● Your objective: For the data below, restate word for word only the lines from the line containing "Lemma step_Inv2 (url" through the line containing "assert (Ha' : awaiting (set_awaiting", both ends included.

● Task inputs:
Lemma catch_block_Inv2 (m : string) (w : Workflow) :
  awaiting w = false -> wsCleanup w = false ->
  Inv2 (catch_block m (w, None)).
Proof.
  intros Ha Hc.
  destruct (sameRace_fail m w) as (Ka & _ & Kc).
  rewrite (surjective_pairing (catch_block m (w, None))).
  rewrite catch_block_snd_None, catch_block_fst. cbn [fst].
  apply Inv2_no_channel; congruence.
Qed.

Lemma resume_Inv2 (url : string) (v : jsonValue) (k : completion) (w : Workflow) :
  awaiting w = false -> wsCleanup w = false ->
  Inv2 (resume url v k (w, None)).
Proof.
  intros Ha Hc. unfold resume. cbn [fst snd].
  destruct (get v "status") as [s|]; [|apply catch_block_Inv2; assumption].
  destruct (negb (is_string s "received"));
    [destruct (template s); apply catch_block_Inv2; assumption|].
  destruct (sameRace_report "Video uploaded, starting analysis..." 30 w)
    as (Ka & Ku & Kc).
  destruct (get v "video_id") as [video_id|];
    [|apply catch_block_Inv2; assumption].
  destruct (template video_id) as [videoId|];
    [|apply catch_block_Inv2; assumption].
  set (w2 := onStatusUpdate "Video uploaded, starting analysis..." (onProgress 30 w))
    in *.
  set (u := url ++ "/ws/" ++ videoId).
  assert (Hw : forall w', sameRace w2 w' ->
                 forall ch, Forall ownClose (actions ch) ->
                 Inv2 (set_wsCleanup true w', Some ch)).
  { intros w' (Ja & Ju & Jc) ch Hf. unfold Inv2. cbn [fst snd].
    assert (E1 : awaiting (set_wsCleanup true w') = false)
      by (destruct w'; simpl in *; congruence).
    assert (E2 : wsCleanup (set_wsCleanup true w') = true) by (destruct w'; reflexivity).
    rewrite E1, E2. repeat split; try discriminate; auto.
    intros ch0 E. inversion E; subst. exact Hf. }
  unfold connectToProcessing, connect, callError. destruct k; cbn [fst snd].
  - apply Hw; [unfold sameRace; auto|]. simpl. repeat constructor.
  - apply Hw; [apply sameRace_fail|]. simpl. repeat constructor.
Qed.

Lemma step_Inv2 (url : string) (e : event) (st : State) :
  Inv2 st -> Inv2 (step url e st).
Proof.
  intros Hinv. pose proof Hinv as (H1 & H2 & H3 & H4).
  destruct st as [w o]. cbn [fst snd] in H1, H2, H3, H4.
  assert (Hnone : awaiting w = true -> o = None /\ wsCleanup w = false).
  { intros Ha. pose proof (H2 Ha) as Ho. split; [exact Ho|].
    destruct (wsCleanup w); [|reflexivity].
    exfalso. apply (proj1 H3 eq_refl). exact Ho. }
  destruct e as [f k | | | e rnd]; unfold step; cbn [fst snd].
  - destruct (awaiting w) eqn:Ha; [|exact Hinv].
    destruct (Hnone eq_refl) as [-> Hc].
    assert (Ha' : awaiting (set_awaiting false w) = false) by (destruct w; reflexivity).
    assert (Hc' : wsCleanup (set_awaiting false w) = false) by (destruct w; exact Hc).
    destruct (uploadVideo f) as [v | m];
      [apply resume_Inv2 | apply catch_block_Inv2]; assumption.
  - destruct (uploadTimer w) eqn:Hu; try exact Hinv.
    destruct (awaiting (set_uploadTimer Fired w)) eqn:Ha.
    + assert (Ha' : awaiting w = true) by (destruct w; exact Ha).
      destruct (Hnone Ha') as [-> Hc].
      apply catch_block_Inv2; destruct w; [reflexivity | exact Hc].
    + assert (Ha' : awaiting w = false) by (destruct w; exact Ha).
      unfold Inv2. cbn [fst snd]. rewrite Ha.
      assert (Hc : wsCleanup (set_uploadTimer Fired w) = wsCleanup w)
        by (destruct w; reflexivity).
      rewrite Hc. repeat split; auto; try apply H3. intros Hx. discriminate Hx.
  - destruct (timeoutId w) eqn:Ht; try exact Hinv.
    assert (K : sameRace w (reject "Overall processing timeout (3 minutes)"
                              (set_timeoutId Fired w))).
    { destruct w as [t u sch a c p l]. unfold sameRace. unfold_ops. simpl.
      destruct p; simpl; auto. }
    destruct K as (Ka & Ku & Kc). unfold Inv2. cbn [fst snd].
    rewrite Ka, Ku, Kc. repeat split; auto; apply H3.
  - destruct o as [ch|]; [|exact Hinv].
    pose proof (callbacks_keep_race w e rnd (w, ch) (conj eq_refl (conj eq_refl eq_refl)))
      as (Ka & Ku & Kc).
    pose proof (handle_ownClose (statusCallback rnd) errorCallback e (w, ch)
                  (H4 ch eq_refl)) as Kf.
    destruct (handle (statusCallback rnd) errorCallback e (w, ch)) as [w' ch'].
    cbn [fst snd] in *. unfold Inv2. cbn [fst snd].
    rewrite Ka, Ku, Kc. repeat split.
    + exact H1.
    + intros Ha. discriminate (H2 Ha).
    + discriminate.
    + intros _. apply H3. discriminate.
    + intros ch0 E. inversion E; subst. exact Kf.
Qed.

Lemma run_Inv2 (url : string) (evs : list event) :
  Inv2 (run url evs processVideo).
Proof.
  assert (H : forall st, Inv2 st -> Inv2 (run url evs st)).
  { induction evs as [|e evs IH]; intros st Hst; [exact Hst|].
    simpl. apply IH, step_Inv2, Hst. }
  apply H. unfold Inv2. simpl. repeat split; try discriminate; auto.
  intros H0. exfalso. apply H0. reflexivity.
Qed.

(** X13: a frame that cannot be read (text that does not parse, or the
    JSON value [null]) fails the workflow: the promise, if still pending,
    is rejected with "Failed to parse server response" and the overall
    timer is cancelled; but the channel makes no close: it stays as
    connected as it was, with the same socket and timers. *)
Theorem unreadable_frame_rejects_but_keeps_socket
    (url : string) (rnd : Q) (w : Workflow) (ch : ChannelSession) (socket : nat)
    (d : string + jsonValue) :
  ws ch = Some socket ->
  (exists m, d = inl m) \/ d = inr JNull ->
  let st' := step url (Socket (OnMessage d) rnd) (w, Some ch) in
  promise (fst st')
  = Some (match promise w with
          | Some s => s
          | None => Rejected "Failed to parse server response"
          end) /\
  timeoutId (fst st') <> Pending /\
  exists ch' pre,
    snd st' = Some ch' /\
    isConnected ch' = isConnected ch /\ ws ch' = ws ch /\ timers ch' = timers ch /\
    messageCount ch' = messageCount ch + 1 /\
    actions ch'
    = (actions ch ++ pre ++ [ErrorCallback "Failed to parse server response"])%list /\
    (pre = [] \/ pre = [StatusUpdate JNull]).
Proof.
  intros Hws Hd st'. subst st'.
  destruct w as [t u sch a c p l]. destruct ch as [wu wo ic ra mc ti ac].
  simpl in Hws. subst wo.
  destruct Hd as [[m ->] | ->]; unfold step, handle, onmessage, callError, errorCallback;
    cbn [fst snd ws statusCallback get]; unfold_ops; simpl.
  - destruct t, p; simpl; (split; [reflexivity|]); (split; [discriminate|]);
      eexists; exists []; repeat split; auto.
  - destruct t, p; simpl; (split; [reflexivity|]); (split; [discriminate|]);
      eexists; exists [StatusUpdate JNull]; repeat split; auto;
      try (simpl; rewrite <- app_assoc; reflexivity).
Qed.

(** Instance of X13: the text that does not parse arrives on the open
    channel of a workflow that is still pending. *)
Lemma unreadable_frame_rejects_but_keeps_socket_witness :
  let st := run "wss://host" (firstn 2 deadline_trace) processVideo in
  promise (fst (step "wss://host" (Socket (OnMessage (inl "oops")) 0) st))
  = Some (Rejected "Failed to parse server response").
Proof.
  intros st.
  assert (E : st = (fst st, Some (mkSession "wss://host/ws/v1" (Some O) true 0 0 []
                                     [NewWebSocket "wss://host/ws/v1"]))).
  { vm_compute. reflexivity. }
  rewrite E.
  destruct (unreadable_frame_rejects_but_keeps_socket "wss://host" 0 (fst st)
              (mkSession "wss://host/ws/v1" (Some O) true 0 0 []
                         [NewWebSocket "wss://host/ws/v1"]) O (inl "oops") eq_refl
              (or_introl (ex_intro _ "oops" eq_refl))) as [H _].
  exact H.
Defined.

● Output for this exercise:
Lemma step_Inv2 (url : string) (e : event) (st : State) :
  Inv2 st -> Inv2 (step url e st).
Proof.
  intros Hinv. pose proof Hinv as (H1 & H2 & H3 & H4).
  destruct st as [w o]. cbn [fst snd] in H1, H2, H3, H4.
  assert (Hnone : awaiting w = true -> o = None /\ wsCleanup w = false).
  { intros Ha. pose proof (H2 Ha) as Ho. split; [exact Ho|].
    destruct (wsCleanup w); [|reflexivity].
    exfalso. apply (proj1 H3 eq_refl). exact Ho. }
  destruct e as [f k | | | e rnd]; unfold step; cbn [fst snd].
  - destruct (awaiting w) eqn:Ha; [|exact Hinv].
    destruct (Hnone eq_refl) as [-> Hc].
    assert (Ha' : awaiting (set_awaiting false w) = false) by (destruct w; reflexivity).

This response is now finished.